Work request: Below are the entries; give again exactly the lines from the one mentioning "(* ===== verification/Conversations.v" through the one mentioning "Definition removeItem (key", inclusive.
===== Exercise material
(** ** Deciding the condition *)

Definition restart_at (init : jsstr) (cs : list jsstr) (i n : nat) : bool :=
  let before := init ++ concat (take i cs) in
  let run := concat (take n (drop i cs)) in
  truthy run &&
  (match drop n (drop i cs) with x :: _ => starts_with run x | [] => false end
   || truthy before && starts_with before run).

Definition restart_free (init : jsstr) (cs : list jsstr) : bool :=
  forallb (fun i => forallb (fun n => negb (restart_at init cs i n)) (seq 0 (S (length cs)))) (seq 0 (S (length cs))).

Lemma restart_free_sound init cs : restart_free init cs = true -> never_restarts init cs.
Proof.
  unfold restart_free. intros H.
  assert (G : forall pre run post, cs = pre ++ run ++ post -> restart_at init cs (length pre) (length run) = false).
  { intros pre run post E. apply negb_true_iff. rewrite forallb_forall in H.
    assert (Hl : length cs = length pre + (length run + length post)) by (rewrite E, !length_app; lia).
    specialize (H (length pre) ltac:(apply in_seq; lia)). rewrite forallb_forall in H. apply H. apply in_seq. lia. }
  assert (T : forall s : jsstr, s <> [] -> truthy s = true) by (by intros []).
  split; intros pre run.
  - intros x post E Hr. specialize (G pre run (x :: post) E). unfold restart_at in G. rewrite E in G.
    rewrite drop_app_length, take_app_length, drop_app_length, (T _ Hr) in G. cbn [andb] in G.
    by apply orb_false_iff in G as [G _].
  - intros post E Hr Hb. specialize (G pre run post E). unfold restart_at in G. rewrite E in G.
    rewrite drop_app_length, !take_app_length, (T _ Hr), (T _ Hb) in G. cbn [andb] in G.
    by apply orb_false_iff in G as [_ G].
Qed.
==========
===== Exercise material
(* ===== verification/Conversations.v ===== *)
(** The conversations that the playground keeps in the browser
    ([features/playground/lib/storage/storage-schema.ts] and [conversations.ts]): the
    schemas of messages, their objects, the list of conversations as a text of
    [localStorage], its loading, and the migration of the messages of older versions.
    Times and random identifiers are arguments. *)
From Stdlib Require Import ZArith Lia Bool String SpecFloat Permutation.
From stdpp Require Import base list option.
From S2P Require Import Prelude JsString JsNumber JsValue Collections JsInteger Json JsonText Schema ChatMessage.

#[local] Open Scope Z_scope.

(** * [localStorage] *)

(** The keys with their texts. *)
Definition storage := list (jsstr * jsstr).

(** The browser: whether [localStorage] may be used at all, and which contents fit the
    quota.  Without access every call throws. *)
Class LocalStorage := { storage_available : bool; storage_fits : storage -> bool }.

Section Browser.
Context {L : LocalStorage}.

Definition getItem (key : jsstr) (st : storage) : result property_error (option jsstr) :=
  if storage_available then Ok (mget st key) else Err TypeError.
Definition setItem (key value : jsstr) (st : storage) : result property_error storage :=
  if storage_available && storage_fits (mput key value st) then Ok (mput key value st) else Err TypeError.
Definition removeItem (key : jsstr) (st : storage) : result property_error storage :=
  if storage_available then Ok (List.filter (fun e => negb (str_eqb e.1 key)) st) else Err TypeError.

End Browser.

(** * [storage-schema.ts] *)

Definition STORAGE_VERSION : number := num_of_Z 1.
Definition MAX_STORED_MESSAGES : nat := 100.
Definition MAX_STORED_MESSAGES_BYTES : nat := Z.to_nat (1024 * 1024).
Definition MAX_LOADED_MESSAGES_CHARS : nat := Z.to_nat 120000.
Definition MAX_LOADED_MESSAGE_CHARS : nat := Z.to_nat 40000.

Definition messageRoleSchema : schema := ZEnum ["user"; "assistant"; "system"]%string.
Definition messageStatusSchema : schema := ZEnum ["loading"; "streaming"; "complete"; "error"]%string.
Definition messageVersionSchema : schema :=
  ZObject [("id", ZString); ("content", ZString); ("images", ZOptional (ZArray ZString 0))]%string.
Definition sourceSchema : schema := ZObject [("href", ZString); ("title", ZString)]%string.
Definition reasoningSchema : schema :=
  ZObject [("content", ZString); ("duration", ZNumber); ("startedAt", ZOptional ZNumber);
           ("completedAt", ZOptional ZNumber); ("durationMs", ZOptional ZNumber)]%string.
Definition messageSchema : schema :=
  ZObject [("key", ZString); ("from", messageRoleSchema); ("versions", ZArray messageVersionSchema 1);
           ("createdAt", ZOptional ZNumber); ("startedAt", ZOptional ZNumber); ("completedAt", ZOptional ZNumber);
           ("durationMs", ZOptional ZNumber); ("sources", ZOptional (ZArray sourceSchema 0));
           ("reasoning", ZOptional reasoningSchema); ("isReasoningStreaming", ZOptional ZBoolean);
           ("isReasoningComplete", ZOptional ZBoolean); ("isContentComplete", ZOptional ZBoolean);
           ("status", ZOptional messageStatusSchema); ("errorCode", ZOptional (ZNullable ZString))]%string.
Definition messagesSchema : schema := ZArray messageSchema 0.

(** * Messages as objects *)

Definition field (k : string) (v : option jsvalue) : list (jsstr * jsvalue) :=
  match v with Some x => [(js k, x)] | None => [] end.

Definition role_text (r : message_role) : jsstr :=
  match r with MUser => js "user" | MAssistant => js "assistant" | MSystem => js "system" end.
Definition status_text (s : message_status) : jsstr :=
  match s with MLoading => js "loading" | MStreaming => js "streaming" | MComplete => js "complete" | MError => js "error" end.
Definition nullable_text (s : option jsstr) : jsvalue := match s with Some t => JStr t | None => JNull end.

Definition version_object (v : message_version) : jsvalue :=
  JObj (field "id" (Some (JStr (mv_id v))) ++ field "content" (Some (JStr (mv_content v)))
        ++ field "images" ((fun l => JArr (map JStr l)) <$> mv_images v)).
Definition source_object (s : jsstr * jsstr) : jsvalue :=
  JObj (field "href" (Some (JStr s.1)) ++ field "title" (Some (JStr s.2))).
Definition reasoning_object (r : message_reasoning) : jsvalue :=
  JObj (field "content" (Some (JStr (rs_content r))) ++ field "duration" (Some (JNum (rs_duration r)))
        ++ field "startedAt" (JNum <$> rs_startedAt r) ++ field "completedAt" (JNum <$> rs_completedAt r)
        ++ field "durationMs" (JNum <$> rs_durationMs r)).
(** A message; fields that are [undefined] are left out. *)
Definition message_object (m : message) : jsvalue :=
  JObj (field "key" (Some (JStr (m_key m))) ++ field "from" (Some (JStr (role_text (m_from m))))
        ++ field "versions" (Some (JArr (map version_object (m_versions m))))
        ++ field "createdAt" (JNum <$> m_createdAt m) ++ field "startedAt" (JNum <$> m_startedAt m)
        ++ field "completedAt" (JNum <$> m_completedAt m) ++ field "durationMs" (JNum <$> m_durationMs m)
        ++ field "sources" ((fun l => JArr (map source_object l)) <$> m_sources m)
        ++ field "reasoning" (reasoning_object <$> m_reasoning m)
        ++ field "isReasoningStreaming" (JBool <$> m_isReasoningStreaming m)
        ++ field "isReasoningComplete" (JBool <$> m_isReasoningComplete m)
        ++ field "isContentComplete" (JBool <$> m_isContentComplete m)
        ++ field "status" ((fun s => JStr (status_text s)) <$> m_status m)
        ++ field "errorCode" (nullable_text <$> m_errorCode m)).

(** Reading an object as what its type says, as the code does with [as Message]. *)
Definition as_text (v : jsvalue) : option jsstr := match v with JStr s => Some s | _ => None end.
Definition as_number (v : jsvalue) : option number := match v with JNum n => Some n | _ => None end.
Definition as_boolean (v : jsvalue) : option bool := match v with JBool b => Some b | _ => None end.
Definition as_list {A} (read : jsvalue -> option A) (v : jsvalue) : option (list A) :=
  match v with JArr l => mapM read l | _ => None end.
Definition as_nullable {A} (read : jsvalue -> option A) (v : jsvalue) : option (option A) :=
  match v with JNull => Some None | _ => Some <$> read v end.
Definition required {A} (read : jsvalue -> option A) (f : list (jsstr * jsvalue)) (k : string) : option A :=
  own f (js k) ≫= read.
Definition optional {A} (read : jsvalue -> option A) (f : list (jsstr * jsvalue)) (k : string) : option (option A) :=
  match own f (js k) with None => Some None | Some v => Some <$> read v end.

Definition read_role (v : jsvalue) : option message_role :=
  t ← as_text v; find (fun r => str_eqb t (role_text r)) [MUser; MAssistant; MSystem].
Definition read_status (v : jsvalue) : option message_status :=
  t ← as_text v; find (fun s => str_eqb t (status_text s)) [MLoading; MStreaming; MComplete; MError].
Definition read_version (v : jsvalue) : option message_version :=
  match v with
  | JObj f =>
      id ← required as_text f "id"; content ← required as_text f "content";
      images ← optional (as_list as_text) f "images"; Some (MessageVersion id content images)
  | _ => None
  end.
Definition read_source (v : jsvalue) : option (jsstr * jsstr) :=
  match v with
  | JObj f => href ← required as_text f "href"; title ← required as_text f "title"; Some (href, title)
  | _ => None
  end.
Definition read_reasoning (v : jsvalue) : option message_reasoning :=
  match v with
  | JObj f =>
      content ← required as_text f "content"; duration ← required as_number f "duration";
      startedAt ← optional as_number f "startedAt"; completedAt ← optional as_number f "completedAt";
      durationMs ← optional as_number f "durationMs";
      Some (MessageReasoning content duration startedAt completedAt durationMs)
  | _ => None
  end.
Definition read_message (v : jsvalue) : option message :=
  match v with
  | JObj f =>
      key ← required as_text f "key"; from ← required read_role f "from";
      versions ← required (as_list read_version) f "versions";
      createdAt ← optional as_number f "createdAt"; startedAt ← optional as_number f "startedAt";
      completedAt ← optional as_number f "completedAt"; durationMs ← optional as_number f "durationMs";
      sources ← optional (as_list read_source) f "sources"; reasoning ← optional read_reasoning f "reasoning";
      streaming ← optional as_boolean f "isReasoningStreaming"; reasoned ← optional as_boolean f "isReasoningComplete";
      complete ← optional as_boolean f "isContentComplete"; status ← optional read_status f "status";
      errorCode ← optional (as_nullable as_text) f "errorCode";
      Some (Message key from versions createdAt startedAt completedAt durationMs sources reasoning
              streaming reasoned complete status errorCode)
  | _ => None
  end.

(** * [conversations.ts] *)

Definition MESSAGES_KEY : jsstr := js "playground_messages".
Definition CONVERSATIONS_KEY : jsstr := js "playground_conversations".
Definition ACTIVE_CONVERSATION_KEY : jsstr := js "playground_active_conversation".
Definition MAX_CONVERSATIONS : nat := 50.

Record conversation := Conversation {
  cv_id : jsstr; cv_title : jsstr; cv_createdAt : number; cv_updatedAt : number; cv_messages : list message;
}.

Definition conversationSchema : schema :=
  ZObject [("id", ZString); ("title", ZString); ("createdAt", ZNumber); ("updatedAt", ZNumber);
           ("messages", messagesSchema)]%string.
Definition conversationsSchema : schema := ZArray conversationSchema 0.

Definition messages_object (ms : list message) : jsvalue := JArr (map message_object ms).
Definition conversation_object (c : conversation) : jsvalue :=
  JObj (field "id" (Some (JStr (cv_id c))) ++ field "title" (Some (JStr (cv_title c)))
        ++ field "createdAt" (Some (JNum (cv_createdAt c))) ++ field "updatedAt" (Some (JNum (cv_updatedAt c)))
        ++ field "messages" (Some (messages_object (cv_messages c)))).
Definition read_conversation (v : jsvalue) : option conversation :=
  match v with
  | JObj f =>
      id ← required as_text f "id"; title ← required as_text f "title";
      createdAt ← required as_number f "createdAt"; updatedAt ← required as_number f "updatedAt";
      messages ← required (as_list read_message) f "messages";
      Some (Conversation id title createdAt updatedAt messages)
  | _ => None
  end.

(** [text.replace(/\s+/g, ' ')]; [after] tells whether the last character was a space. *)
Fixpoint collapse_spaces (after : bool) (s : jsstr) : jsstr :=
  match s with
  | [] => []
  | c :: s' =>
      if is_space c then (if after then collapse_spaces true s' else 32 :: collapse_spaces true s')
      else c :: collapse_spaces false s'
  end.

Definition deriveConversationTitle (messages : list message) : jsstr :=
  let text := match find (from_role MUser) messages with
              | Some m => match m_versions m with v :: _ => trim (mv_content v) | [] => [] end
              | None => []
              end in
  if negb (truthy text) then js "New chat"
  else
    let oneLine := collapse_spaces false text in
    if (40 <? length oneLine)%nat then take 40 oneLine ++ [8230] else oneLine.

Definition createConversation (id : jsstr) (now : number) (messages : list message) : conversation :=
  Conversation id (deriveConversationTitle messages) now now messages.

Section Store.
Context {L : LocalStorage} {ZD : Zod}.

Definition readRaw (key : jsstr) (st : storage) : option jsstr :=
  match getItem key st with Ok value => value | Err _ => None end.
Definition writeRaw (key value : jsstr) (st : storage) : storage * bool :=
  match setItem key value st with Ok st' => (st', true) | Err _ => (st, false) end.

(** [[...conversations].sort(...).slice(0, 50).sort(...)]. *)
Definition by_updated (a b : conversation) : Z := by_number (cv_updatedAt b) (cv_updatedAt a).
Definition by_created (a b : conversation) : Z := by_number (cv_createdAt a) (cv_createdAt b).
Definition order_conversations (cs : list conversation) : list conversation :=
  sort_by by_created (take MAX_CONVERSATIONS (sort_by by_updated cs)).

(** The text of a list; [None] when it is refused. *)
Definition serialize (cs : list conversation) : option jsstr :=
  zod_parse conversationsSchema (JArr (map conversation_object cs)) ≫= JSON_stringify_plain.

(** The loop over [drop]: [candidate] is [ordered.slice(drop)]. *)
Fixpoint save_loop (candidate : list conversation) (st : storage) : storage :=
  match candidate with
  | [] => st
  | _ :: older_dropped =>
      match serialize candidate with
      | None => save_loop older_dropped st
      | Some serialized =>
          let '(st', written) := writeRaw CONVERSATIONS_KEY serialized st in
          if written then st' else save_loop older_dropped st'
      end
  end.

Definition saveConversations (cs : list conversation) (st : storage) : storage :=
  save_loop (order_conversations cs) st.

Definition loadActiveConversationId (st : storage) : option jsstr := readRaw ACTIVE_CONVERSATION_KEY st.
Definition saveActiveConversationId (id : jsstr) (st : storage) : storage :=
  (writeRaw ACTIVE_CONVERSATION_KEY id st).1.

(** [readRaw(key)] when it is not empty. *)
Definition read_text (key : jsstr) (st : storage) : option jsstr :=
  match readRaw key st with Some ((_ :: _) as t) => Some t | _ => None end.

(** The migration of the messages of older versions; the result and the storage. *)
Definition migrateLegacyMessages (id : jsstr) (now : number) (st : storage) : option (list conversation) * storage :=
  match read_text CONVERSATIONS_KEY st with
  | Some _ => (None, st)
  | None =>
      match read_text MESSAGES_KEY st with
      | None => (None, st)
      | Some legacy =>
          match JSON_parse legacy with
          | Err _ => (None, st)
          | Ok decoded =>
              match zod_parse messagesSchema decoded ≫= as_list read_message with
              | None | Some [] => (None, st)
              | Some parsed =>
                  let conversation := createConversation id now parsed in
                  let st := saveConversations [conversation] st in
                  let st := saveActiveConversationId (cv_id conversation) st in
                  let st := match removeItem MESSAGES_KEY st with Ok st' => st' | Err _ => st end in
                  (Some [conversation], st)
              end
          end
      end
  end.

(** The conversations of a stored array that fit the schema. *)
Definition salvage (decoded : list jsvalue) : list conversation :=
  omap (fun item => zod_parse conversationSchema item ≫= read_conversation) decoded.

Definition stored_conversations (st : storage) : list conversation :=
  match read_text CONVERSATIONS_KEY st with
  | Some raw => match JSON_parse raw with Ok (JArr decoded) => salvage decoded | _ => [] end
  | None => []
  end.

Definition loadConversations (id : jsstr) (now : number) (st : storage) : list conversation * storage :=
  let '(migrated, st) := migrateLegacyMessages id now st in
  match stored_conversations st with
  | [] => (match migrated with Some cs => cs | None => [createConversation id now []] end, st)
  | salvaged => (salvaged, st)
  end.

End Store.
==========
Problem solution:
(* ===== verification/Conversations.v ===== *)
(** The conversations that the playground keeps in the browser
    ([features/playground/lib/storage/storage-schema.ts] and [conversations.ts]): the
    schemas of messages, their objects, the list of conversations as a text of
    [localStorage], its loading, and the migration of the messages of older versions.
    Times and random identifiers are arguments. *)
From Stdlib Require Import ZArith Lia Bool String SpecFloat Permutation.
From stdpp Require Import base list option.
From S2P Require Import Prelude JsString JsNumber JsValue Collections JsInteger Json JsonText Schema ChatMessage.

#[local] Open Scope Z_scope.

(** * [localStorage] *)

(** The keys with their texts. *)
Definition storage := list (jsstr * jsstr).

(** The browser: whether [localStorage] may be used at all, and which contents fit the
    quota.  Without access every call throws. *)
Class LocalStorage := { storage_available : bool; storage_fits : storage -> bool }.

Section Browser.
Context {L : LocalStorage}.

Definition getItem (key : jsstr) (st : storage) : result property_error (option jsstr) :=
  if storage_available then Ok (mget st key) else Err TypeError.
Definition setItem (key value : jsstr) (st : storage) : result property_error storage :=
  if storage_available && storage_fits (mput key value st) then Ok (mput key value st) else Err TypeError.
Definition removeItem (key : jsstr) (st : storage) : result property_error storage :=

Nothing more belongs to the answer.